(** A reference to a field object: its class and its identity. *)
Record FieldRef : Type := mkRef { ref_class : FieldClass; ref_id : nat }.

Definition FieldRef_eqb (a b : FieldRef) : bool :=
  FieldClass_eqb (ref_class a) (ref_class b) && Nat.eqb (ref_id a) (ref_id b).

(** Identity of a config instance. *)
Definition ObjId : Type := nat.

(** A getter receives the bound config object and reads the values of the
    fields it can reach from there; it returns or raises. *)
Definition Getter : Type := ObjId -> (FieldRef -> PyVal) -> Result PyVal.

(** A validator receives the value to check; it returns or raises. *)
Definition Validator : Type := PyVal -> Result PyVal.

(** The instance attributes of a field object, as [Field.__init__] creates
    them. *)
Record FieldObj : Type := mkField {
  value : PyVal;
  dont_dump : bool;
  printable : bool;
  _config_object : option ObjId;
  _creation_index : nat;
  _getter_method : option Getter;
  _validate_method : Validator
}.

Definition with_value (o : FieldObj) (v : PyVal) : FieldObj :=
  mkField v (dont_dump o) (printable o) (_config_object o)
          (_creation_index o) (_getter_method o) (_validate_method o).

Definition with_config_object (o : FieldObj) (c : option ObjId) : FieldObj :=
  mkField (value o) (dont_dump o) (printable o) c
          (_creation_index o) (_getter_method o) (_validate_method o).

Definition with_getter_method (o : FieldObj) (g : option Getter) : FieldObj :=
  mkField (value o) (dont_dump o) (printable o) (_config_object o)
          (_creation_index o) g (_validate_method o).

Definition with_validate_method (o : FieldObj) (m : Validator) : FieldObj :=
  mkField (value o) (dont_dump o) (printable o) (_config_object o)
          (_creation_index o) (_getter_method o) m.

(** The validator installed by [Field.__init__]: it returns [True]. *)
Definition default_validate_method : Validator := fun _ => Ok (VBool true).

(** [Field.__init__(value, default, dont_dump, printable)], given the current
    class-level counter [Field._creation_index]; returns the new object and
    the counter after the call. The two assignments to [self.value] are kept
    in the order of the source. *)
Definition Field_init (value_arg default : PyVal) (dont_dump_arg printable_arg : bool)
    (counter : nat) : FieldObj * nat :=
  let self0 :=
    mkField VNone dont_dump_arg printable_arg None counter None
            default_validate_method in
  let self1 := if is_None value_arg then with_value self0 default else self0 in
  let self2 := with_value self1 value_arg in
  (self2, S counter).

...

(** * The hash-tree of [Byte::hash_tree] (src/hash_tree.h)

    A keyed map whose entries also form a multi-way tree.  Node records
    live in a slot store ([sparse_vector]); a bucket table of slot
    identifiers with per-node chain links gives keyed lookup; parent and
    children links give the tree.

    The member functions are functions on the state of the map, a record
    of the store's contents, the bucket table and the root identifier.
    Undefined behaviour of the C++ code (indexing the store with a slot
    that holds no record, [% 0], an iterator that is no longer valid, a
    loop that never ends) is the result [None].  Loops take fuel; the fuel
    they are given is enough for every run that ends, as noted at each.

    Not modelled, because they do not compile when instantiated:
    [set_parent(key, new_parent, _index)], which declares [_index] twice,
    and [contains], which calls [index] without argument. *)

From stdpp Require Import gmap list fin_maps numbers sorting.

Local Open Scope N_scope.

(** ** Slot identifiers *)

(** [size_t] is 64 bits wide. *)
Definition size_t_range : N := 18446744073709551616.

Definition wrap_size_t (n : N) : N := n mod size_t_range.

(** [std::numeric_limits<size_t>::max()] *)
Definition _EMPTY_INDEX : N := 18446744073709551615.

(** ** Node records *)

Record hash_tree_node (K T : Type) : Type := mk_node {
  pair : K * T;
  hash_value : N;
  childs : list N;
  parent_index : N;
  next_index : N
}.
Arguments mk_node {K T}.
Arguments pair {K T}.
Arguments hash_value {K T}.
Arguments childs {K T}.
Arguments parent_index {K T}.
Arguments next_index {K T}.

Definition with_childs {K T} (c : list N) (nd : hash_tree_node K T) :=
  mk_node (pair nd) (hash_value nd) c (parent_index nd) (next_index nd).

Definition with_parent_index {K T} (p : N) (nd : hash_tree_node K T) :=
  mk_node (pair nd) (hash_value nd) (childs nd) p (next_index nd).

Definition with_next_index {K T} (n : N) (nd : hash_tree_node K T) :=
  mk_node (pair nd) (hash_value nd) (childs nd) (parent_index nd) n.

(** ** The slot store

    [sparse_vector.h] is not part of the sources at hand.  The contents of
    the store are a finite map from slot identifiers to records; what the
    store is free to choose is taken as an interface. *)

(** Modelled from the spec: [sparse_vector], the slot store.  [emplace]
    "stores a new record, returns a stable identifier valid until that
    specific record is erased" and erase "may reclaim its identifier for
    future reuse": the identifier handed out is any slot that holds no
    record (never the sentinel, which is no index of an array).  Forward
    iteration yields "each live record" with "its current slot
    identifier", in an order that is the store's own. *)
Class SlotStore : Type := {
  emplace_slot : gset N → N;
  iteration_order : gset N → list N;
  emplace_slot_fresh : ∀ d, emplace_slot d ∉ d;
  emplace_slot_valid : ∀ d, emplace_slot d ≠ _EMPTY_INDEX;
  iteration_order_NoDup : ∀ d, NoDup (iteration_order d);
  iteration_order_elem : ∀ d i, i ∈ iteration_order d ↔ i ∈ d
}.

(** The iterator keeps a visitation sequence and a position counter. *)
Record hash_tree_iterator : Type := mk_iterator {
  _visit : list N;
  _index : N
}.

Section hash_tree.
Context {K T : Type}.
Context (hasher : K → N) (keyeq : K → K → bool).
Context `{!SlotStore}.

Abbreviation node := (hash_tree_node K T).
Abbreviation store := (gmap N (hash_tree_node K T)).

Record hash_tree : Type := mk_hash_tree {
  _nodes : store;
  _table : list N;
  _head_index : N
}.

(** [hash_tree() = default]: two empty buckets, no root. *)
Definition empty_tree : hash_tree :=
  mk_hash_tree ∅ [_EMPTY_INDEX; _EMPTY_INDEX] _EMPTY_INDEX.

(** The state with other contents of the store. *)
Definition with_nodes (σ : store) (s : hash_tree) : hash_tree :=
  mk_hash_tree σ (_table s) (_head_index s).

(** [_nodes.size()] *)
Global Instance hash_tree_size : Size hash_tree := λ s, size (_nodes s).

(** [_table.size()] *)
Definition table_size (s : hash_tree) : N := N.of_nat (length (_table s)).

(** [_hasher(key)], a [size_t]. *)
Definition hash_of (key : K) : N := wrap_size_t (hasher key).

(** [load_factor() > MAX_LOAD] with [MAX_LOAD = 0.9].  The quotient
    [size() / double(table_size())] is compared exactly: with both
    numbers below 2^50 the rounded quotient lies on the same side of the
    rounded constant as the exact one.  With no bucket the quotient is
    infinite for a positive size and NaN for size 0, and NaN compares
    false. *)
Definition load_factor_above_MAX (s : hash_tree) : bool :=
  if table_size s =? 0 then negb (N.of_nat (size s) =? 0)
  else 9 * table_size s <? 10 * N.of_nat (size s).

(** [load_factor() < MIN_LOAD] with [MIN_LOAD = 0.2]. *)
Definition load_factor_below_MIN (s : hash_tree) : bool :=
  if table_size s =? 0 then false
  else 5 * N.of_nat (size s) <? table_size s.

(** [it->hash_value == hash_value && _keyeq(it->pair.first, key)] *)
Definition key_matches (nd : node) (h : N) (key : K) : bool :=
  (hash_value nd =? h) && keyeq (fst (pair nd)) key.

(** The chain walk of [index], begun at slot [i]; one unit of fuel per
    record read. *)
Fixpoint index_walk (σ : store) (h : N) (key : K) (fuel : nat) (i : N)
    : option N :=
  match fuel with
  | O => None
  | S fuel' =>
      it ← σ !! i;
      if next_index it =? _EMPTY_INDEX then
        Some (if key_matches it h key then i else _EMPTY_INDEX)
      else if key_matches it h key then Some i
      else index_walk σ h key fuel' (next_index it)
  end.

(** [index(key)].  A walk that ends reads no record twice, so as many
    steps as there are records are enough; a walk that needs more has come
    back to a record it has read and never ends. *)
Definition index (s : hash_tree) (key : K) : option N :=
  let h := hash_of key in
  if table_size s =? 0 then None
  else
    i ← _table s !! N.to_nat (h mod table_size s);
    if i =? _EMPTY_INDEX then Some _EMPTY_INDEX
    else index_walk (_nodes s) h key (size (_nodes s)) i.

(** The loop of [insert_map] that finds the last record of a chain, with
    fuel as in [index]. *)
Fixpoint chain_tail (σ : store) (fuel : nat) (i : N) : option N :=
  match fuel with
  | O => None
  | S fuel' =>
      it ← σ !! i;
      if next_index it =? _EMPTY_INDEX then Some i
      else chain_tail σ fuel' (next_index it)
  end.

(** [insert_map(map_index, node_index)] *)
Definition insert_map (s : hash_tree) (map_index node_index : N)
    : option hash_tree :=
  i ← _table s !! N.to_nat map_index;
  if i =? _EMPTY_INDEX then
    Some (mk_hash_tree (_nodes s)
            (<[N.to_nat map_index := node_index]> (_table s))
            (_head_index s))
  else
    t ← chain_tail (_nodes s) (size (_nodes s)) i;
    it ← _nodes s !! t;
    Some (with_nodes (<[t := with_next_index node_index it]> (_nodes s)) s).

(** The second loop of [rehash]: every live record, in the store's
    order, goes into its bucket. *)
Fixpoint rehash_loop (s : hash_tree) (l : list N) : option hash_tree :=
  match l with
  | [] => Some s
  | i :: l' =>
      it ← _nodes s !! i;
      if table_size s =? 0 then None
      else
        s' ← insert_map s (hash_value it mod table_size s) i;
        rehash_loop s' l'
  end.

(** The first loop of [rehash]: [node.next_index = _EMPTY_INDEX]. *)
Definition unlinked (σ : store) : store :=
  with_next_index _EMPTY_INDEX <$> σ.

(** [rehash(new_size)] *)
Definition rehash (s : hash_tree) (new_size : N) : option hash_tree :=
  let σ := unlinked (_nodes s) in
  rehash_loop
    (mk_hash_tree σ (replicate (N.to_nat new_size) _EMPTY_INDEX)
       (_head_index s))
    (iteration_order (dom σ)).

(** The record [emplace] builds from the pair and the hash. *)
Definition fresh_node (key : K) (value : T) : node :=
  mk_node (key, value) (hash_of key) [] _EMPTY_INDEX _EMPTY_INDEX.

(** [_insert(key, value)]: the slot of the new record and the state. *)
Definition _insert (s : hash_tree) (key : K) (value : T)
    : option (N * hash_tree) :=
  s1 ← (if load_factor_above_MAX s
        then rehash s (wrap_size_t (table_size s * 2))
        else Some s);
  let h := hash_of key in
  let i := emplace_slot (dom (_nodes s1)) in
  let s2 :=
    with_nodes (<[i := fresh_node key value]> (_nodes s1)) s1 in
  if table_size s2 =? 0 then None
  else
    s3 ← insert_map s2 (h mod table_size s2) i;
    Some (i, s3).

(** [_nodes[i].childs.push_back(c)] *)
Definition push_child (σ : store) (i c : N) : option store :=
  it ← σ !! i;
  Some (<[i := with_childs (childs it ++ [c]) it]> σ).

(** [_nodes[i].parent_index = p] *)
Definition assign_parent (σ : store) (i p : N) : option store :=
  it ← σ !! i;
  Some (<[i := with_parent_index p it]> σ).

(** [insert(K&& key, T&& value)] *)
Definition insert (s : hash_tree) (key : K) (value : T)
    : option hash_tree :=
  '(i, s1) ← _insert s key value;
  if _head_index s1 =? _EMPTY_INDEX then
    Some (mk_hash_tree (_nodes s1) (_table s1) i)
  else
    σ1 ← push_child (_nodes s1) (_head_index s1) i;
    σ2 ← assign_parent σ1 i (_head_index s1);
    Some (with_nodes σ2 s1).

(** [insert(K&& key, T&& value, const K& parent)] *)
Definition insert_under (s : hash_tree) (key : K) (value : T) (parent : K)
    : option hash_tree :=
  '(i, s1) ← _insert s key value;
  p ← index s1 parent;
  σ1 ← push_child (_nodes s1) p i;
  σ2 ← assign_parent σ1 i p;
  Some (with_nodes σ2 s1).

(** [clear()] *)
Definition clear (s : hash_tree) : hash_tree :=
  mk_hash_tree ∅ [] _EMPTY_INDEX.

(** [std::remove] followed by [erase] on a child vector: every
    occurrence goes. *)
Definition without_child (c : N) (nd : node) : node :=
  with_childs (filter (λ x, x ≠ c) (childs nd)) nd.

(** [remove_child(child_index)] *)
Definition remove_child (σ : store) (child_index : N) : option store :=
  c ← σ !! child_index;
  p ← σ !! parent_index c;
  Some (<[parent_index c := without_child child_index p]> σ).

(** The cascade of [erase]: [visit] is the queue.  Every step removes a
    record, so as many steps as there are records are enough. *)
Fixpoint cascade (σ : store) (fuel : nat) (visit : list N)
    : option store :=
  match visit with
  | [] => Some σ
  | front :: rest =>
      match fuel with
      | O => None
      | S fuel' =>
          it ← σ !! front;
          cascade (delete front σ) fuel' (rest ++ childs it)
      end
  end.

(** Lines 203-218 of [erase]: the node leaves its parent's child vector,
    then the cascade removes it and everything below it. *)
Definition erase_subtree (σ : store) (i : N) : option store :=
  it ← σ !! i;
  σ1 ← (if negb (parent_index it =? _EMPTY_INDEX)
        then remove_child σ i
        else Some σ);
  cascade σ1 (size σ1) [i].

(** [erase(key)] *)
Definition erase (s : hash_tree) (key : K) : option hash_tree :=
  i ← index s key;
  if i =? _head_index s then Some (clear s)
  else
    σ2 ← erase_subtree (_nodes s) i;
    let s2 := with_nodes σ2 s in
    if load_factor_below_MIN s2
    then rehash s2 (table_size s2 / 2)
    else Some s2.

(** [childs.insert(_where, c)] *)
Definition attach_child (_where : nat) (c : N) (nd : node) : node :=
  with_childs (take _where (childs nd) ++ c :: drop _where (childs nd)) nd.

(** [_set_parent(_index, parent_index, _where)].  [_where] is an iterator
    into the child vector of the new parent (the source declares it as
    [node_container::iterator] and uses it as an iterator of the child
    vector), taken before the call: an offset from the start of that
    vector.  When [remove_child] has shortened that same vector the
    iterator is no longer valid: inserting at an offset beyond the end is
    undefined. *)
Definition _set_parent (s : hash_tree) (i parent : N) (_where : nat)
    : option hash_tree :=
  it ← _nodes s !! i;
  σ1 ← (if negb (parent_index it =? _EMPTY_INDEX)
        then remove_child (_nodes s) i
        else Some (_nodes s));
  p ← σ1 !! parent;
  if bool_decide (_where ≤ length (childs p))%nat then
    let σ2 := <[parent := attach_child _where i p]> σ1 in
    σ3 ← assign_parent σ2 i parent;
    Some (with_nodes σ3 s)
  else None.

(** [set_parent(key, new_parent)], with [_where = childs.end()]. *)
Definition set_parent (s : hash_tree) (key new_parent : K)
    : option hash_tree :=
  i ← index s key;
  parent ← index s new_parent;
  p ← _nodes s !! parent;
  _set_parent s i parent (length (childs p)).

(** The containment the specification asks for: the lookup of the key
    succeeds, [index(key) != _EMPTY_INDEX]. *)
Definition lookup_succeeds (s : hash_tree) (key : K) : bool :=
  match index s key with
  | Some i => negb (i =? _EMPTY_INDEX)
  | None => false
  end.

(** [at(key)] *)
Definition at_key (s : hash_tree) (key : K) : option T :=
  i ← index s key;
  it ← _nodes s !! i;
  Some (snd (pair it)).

• **EXERCISE**
Restate word for word only the lines above from the line containing "(** A reference" to the line containing "Definition ObjId : Type := nat.", both of them included.

• **WRITTEN SOLUTION**
(** A reference to a field object: its class and its identity. *)
Record FieldRef : Type := mkRef { ref_class : FieldClass; ref_id : nat }.

Definition FieldRef_eqb (a b : FieldRef) : bool :=
  FieldClass_eqb (ref_class a) (ref_class b) && Nat.eqb (ref_id a) (ref_id b).

(** Identity of a config instance. *)
Definition ObjId : Type := nat.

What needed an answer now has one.